Sunday, August 27, 2017

Holding Hands

Corymbia tessellaris
Here is an interesting photo, of two young carbeen trees.

Apparently their branches rubbed together while small, and have joined together. The joint is almost imperceptible.
They look like two separate trees, but I wonder if they really are.
For trees to grow together, I think their genetic material would have to be similar, if not the same. As you can see, these trees are on either side of a path (in a reserve at Rosslyn Bay). There is a possibility that they are both suckers from the roots of an old tree which might have been removed.
Does anyone esle have experience of trees which have joined themselves together, like this?


Brett R said...

Hi. Concerning the self-grafting of your Moreton Bay Ash trees, my experience is that trees do this commonly at the trunk but not so much at the leaves. I've heard, but not seen any real evidence that root grafting is very common among Eucalyptus, Lophostemon and other related myrtles.
Concerning the genetic similarity of the trees. There might be a considerable difference, given that cross-species grafting is easy in many plant families including Myrtaceae. Consider the Rutaceae. I recently saw fruit from mandarins, lemons, oranges and more grafted onto a pomelo tree.

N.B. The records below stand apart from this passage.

Record snip_at (m : memory) (p : Z) (s : snip) : Prop := {
  sa_header : header_at m p (users s) (next s) (data s) (size s) (type s);
  sa_words : is_word (users s) ∧ is_word (next s) ∧ is_word (data s) ∧ is_word (type s) ∧ size_ok (size s);
  sa_bytes : if data s =? NULL then bytes s = [] else bytes s ≠ [] ∧ rd m (data s) (length (bytes s)) = Ok (bytes s)
}.

(** The blocks a snip occupies. *)
Definition blocks_of (p : Z) (s : snip) : list block :=
  (p, SNIP_SIZE) :: if data s =? NULL then [] else [(data s, chunk_size (size s))].

Definition blocks (S : packets) : list block := map_to_list S ≫= λ ps, blocks_of ps.1 ps.2.

Lemma blocks_insert S p s : S !! p = None → blocks (<[p := s]> S) ≡ₚ blocks_of p s ++ blocks S.
Proof. intros Hp. unfold blocks. rewrite map_to_list_insert by done. by rewrite bind_cons. Qed.

Lemma blocks_delete S p s : S !! p = Some s → blocks S ≡ₚ blocks_of p s ++ blocks (delete p S).
Proof.
  intros Hp. rewrite <-blocks_insert by apply lookup_delete_eq. by rewrite insert_delete_eq, insert_id.
Qed.

Lemma elem_of_blocks S b : b ∈ blocks S ↔ ∃ p s, S !! p = Some s ∧ b ∈ blocks_of p s.
Proof.
  unfold blocks. rewrite list_elem_of_bind. setoid_rewrite elem_of_map_to_list'. split.
  - intros ([p s] & Hb & Hp). by exists p, s.
  - intros (p & s & Hp & Hb). by exists (p, s).
Qed.

Lemma header_same m m' p u n d sz t : same m m' p SNIP_SIZE → header_at m p u n d sz t → header_at m' p u n d sz t.
Proof.
  intros Hs (? & ? & ? & ? & ?). unfold header_at, s_users, s_next, s_data, s_size, s_type, SNIP_SIZE in *.
  rewrite !(load_same m m') by (eapply same_sub; [exact Hs|lia..]). done.
Qed.

Lemma snip_same m m' p s : (∀ b, b ∈ blocks_of p s → same m m' b.1 b.2) →
  snip_at m p s → snip_at m' p s.
Proof.
  intros Hs [Hh Hw Hb]. split; [|done|].
  - eapply header_same; [|done]. apply (Hs (p, SNIP_SIZE)). left.
  - unfold blocks_of in Hs. destruct (data s =? NULL); [done|]. destruct Hb as [Hne Hb]. split; [done|].
    rewrite (rd_same m m'); [done|]. pose proof (Hs (data s, chunk_size (size s)) ltac:(set_solver)) as Hd. cbn [fst snd] in Hd.
    destruct Hw as (_ & _ & _ & _ & Hok). destruct (chunk_size_bounds _ Hok) as (_ & ? & _).
    eapply same_sub; [exact Hd|unfold size in *; lia..].
Qed.

(** ** Writing headers and data *)

Ltac offsets := unfold s_users, s_next, s_data, s_size, s_type, SNIP_SIZE in *.

(** One member of a header; the others stay. *)
Ltac set_member Hh :=
  offsets; match goal with Hm : in_mem ?m ?p 20, Hv : is_word ?v |- context [store _ ?q ?v] =>
    destruct (store_Ok m q v Hv) as (m' & -> & Hw & Hld); [eapply in_mem_sub; [exact Hm|lia..]|];
    exists m'; split; [done|]; split; [eapply writes_sub; [exact Hw|lia..]|];
    destruct Hh as (? & ? & ? & ? & ?); unfold header_at; offsets;
    repeat split; first [exact Hld|rewrite (load_same m m') by (eapply writes_same; [exact Hw|lia]); done]
  end.

Section Headers.
Context (m : memory) (p u n d sz t : Z) (Hm : in_mem m p 20) (Hh : header_at m p u n d sz t).

Lemma set_users_Ok v : is_word v → ∃ m', store m (s_users p) v = Ok m' ∧ writes m m' p 20 ∧ header_at m' p v n d sz t.
Proof using Hm Hh. intros Hv. set_member Hh. Qed.
Lemma set_next_Ok v : is_word v → ∃ m', store m (s_next p) v = Ok m' ∧ writes m m' p 20 ∧ header_at m' p u v d sz t.
Proof using Hm Hh. intros Hv. set_member Hh. Qed.
Lemma set_data_Ok v : is_word v → ∃ m', store m (s_data p) v = Ok m' ∧ writes m m' p 20 ∧ header_at m' p u n v sz t.
Proof using Hm Hh. intros Hv. set_member Hh. Qed.
Lemma set_size_Ok v : is_word v → ∃ m', store m (s_size p) v = Ok m' ∧ writes m m' p 20 ∧ header_at m' p u n d v t.
Proof using Hm Hh. intros Hv. set_member Hh. Qed.
Lemma set_type_Ok v : is_word v → ∃ m', store m (s_type p) v = Ok m' ∧ writes m m' p 20 ∧ header_at m' p u n d sz v.
Proof using Hm Hh. intros Hv. set_member Hh. Qed.
End Headers.

Lemma header_exists m p : in_mem m p 20 → ∃ u n d sz t, header_at m p u n d sz t.
Proof.
  intros Hm. unfold header_at. offsets.
  destruct (load_Ok m p) as [u Hu]; [eapply in_mem_sub; [exact Hm|lia..]|].
  destruct (load_Ok m (p + 4)) as [n Hn]; [eapply in_mem_sub; [exact Hm|lia..]|].
  destruct (load_Ok m (p + 8)) as [d Hd]; [eapply in_mem_sub; [exact Hm|lia..]|].
  destruct (load_Ok m (p + 12)) as [sz Hsz]; [eapply in_mem_sub; [exact Hm|lia..]|].
  destruct (load_Ok m (p + 16)) as [t Ht]; [eapply in_mem_sub; [exact Hm|lia..]|].
  by exists u, n, d, sz, t.
Qed.

Lemma _set_pktsnip_Ok m p n d sz t : in_mem m p 20 → is_word n → is_word d → is_word sz → is_word t →
  ∃ m', _set_pktsnip m p n d sz t = Ok m' ∧ writes m m' p 20 ∧ header_at m' p 1 n d sz t.
Proof.
  intros Hm Hn Hd Hsz Ht. destruct (header_exists m p Hm) as (u0 & n0 & d0 & sz0 & t0 & Hh). unfold _set_pktsnip.
  destruct (set_next_Ok _ _ _ _ _ _ _ Hm Hh n Hn) as (m1 & -> & Hw1 & Hh1). pose proof (writes_in_mem _ _ _ _ _ _ Hw1 Hm) as Hm1.
  destruct (set_data_Ok _ _ _ _ _ _ _ Hm1 Hh1 d Hd) as (m2 & Hs2 & Hw2 & Hh2). pose proof (writes_in_mem _ _ _ _ _ _ Hw2 Hm1) as Hm2.
  destruct (set_size_Ok _ _ _ _ _ _ _ Hm2 Hh2 sz Hsz) as (m3 & Hs3 & Hw3 & Hh3). pose proof (writes_in_mem _ _ _ _ _ _ Hw3 Hm2) as Hm3.
  destruct (set_type_Ok _ _ _ _ _ _ _ Hm3 Hh3 t Ht) as (m4 & Hs4 & Hw4 & Hh4). pose proof (writes_in_mem _ _ _ _ _ _ Hw4 Hm3) as Hm4.
  destruct (set_users_Ok _ _ _ _ _ _ _ Hm4 Hh4 1 ltac:(done)) as (m5 & Hs5 & Hw5 & Hh5).
  rewrite result_bind_Ok, Hs2, result_bind_Ok, Hs3, result_bind_Ok, Hs4, result_bind_Ok, Hs5.
  exists m5. split; [done|]. split; [|done]. do 4 (eapply writes_trans; [eassumption|]). done.
Qed.

Lemma copy_Ok m dst src n bs : rd m src (Z.to_nat n) = Ok bs → length bs = Z.to_nat n → 0 <= n → in_mem m dst n →
  ∃ m', copy m dst src n = Ok m' ∧ writes m m' dst n ∧ rd m' dst (Z.to_nat n) = Ok bs.
Proof.
  intros Hrd Hl Hn Hm. unfold copy. rewrite Hrd, result_bind_Ok.
  replace n with (Z.of_nat (length bs)) in * by lia. rewrite Nat2Z.id in *. by apply wr_Ok.
Qed.

Section Store.
Context (_pktbuf GNRC_PKTBUF_SIZE : Z) `{!Layout _pktbuf GNRC_PKTBUF_SIZE}.
Notation base := _pktbuf.
Notation buf_end := (_pktbuf + GNRC_PKTBUF_SIZE).
Notation alloc_inv := (alloc_inv _pktbuf GNRC_PKTBUF_SIZE).
Notation _pktbuf_alloc := (_pktbuf_alloc _pktbuf GNRC_PKTBUF_SIZE).
Notation _pktbuf_free := (_pktbuf_free _pktbuf GNRC_PKTBUF_SIZE).

(** The buffer holds the packets [S] and the blocks [F] of an operation that
    is under way. *)
Definition rep_with (st : pktbuf) (S : packets) (F : list block) : Prop :=
  (∃ fl, alloc_inv st fl (F ++ blocks S)) ∧ ∀ p s, S !! p = Some s → snip_at (mem st) p s.

Definition rep (st : pktbuf) (S : packets) : Prop := rep_with st S [].

(** The blocks [F] and the memory outside the buffer have not changed. *)
Definition stable (m m' : memory) (F : list block) : Prop :=
  (∀ q, q < base ∨ buf_end <= q → m' !! q = m !! q) ∧ ∀ b, b ∈ F → same m m' b.1 b.2.

#[export] Instance alloc_inv_perm st fl : Proper ((≡ₚ) ==> iff) (alloc_inv st fl).
Proof.
  assert (∀ L L', L ≡ₚ L' → alloc_inv st fl L → alloc_inv st fl L') as Himp.
  { intros L L' Hp [H1 H2 H3 H4 H5 H6]. split; try done; [by rewrite <-Hp|by rewrite <-Hp|].
    intros b c Hb Hc. apply H6; [done|by rewrite Hp]. }
  intros L L' Hp. split; apply Himp; [done|by symmetry].
Qed.

#[export] Instance rep_with_perm st S : Proper ((≡ₚ) ==> iff) (rep_with st S).
Proof. intros F F' Hp. unfold rep_with. by setoid_rewrite Hp. Qed.

Lemma rep_block st S F b : rep_with st S F → b ∈ F ++ blocks S → in_buf base GNRC_PKTBUF_SIZE b.
Proof. intros [[fl Hinv] _] Hb. pose proof (ai_live _ _ _ _ _ Hinv) as H. rewrite Forall_forall in H. by apply H. Qed.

The fruit and just one cm of stem (no leaves) were grafted onto the host.

Patricia Gardner said...

Hello Brett.
Thank you for your post, and the light you have shed on the subject.
My apologies for my slow reply. I have been away from home, and without access to my comments file, so am only now in a position to respond. However I assure you that your comments are welcome, and I know that other readers look at the comments as well as my articles.